Lemma logs_write scope actor runID input :
  emits (newWriteTool_run uuid_Parse uuid_NewSHA1 Sum256 ctx p scope actor runID input) shaped.
Proof.
  unfold newWriteTool_run. destruct (parse_write _ _) as [[[parsed until] digest]|e];
    [|apply logs_ret; left; constructor].
  unfold write_parsed. eapply emits_checked; [apply logs_query|..]; [intros log l r e ->; left; constructor|].
  intros [u|e]; [|eapply logs_weaken; [apply emits_failure|]; intros log2 l2 b -> log l1 _ ->; left; constructor].
  eapply emits_checked; [apply emits_Get|..].
  - intros log l r e Ho log' l1 -> ->. left. by apply other_uncreating.
  - assert (∀ log l1, Forall other l1 → shaped (A := res Error ToolResult) log l1 (Err ErrNotFound)) as Hs.
    { intros log l1 Ho. left. by apply other_uncreating. }
    intros [m|e].
    + apply logs_ret. intros log2 log1 l1 -> Ho log lq -> ->. rewrite app_nil_r. by apply Hs.
    + destruct (is_error _ _); (eapply logs_weaken; [first [apply emits_write_new|apply emits_failure]|]).
      * intros log2 l2 b Hsh log1 l1 -> Ho log lq -> ->. simpl. rewrite app_nil_r in Hsh.
        by eapply shaped_app; [apply other_uncreating|].
      * intros log2 l2 b -> log1 l1 -> Ho log lq -> ->. rewrite app_nil_r. by apply Hs.
Qed.

(** * Reviewed memory is spared *)

(** At most one memory is listed for one key. *)
Lemma listed_key s cx (scope : Scope) kind key found id m :
  active_unique s → kind ≠ "" → key ≠ "" →
  MemStore.List cx s (mkListQuery scope kind StatusActive key 1) = Ok found →
  memories s !! id = Some m → m_Status m = StatusActive → m_Scope m = scope → m_Kind m = kind → m_Key m = key →
  m ∈ found.
Proof.
  intros Hu Hkind Hkey Hl Hm Ha Hs Hk Hkk. unfold MemStore.List in Hl.
  destruct (guarded _ _); [|done]. injection Hl as <-. cbn [lq_Limit].
  set (q := mkListQuery _ _ _ _ _). set (l := filter (list_matches q) _).
  assert (m ∈ l) as Hin.
  { apply list_elem_of_filter. split; [split_and!; simpl; auto|].
    apply list_elem_of_fmap. exists (id, m). split; [done|]. by apply elem_of_map_to_list. }
  assert (∀ m', m' ∈ l → m' = m) as Hall.
  { intros m' [(S1 & [|K1] & [|A1] & [|Y1]) Hm']%list_elem_of_filter; try done. simpl in *.
    apply list_elem_of_fmap in Hm' as ([id' m''] & -> & Hm'%elem_of_map_to_list). simpl in *.
    assert (id' = id) as ->; [|congruence].
    apply (Hu id' id m'' m); try done. apply bool_decide_eq_true. split_and!; congruence. }
  assert (∀ l', m ∈ l' → (∀ m', m' ∈ l' → m' = m) → m ∈ limit_to 1 l') as Hlim.
  { intros [|m0 l'] Hm0 Hl'; [by apply elem_of_nil in Hm0|].
    assert (m0 = m) as -> by (apply Hl'; by left). unfold limit_to.
    destruct (1 <? _); [simpl|]; by left. }
  apply Hlim; [by apply elem_of_sort_slice|]. intros m' Hm'%elem_of_sort_slice. by apply Hall.
Qed.

(** The agent's own write, as it was made. *)
Definition own_write (x : Memory * list Revision) : Prop :=
  HasPrefix (m_IdempotencyKey x.1) agentWriteKeyPrefix = true ∧ length x.2 = 1%nat.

⁂

**Exercise**
Pull out all lines in the data above that include "scope".

**Answer for the task**
Lemma logs_write scope actor runID input :
  emits (newWriteTool_run uuid_Parse uuid_NewSHA1 Sum256 ctx p scope actor runID input) shaped.
Lemma listed_key s cx (scope : Scope) kind key found id m :
  MemStore.List cx s (mkListQuery scope kind StatusActive key 1) = Ok found →
  memories s !! id = Some m → m_Status m = StatusActive → m_Scope m = scope → m_Kind m = kind → m_Key m = key →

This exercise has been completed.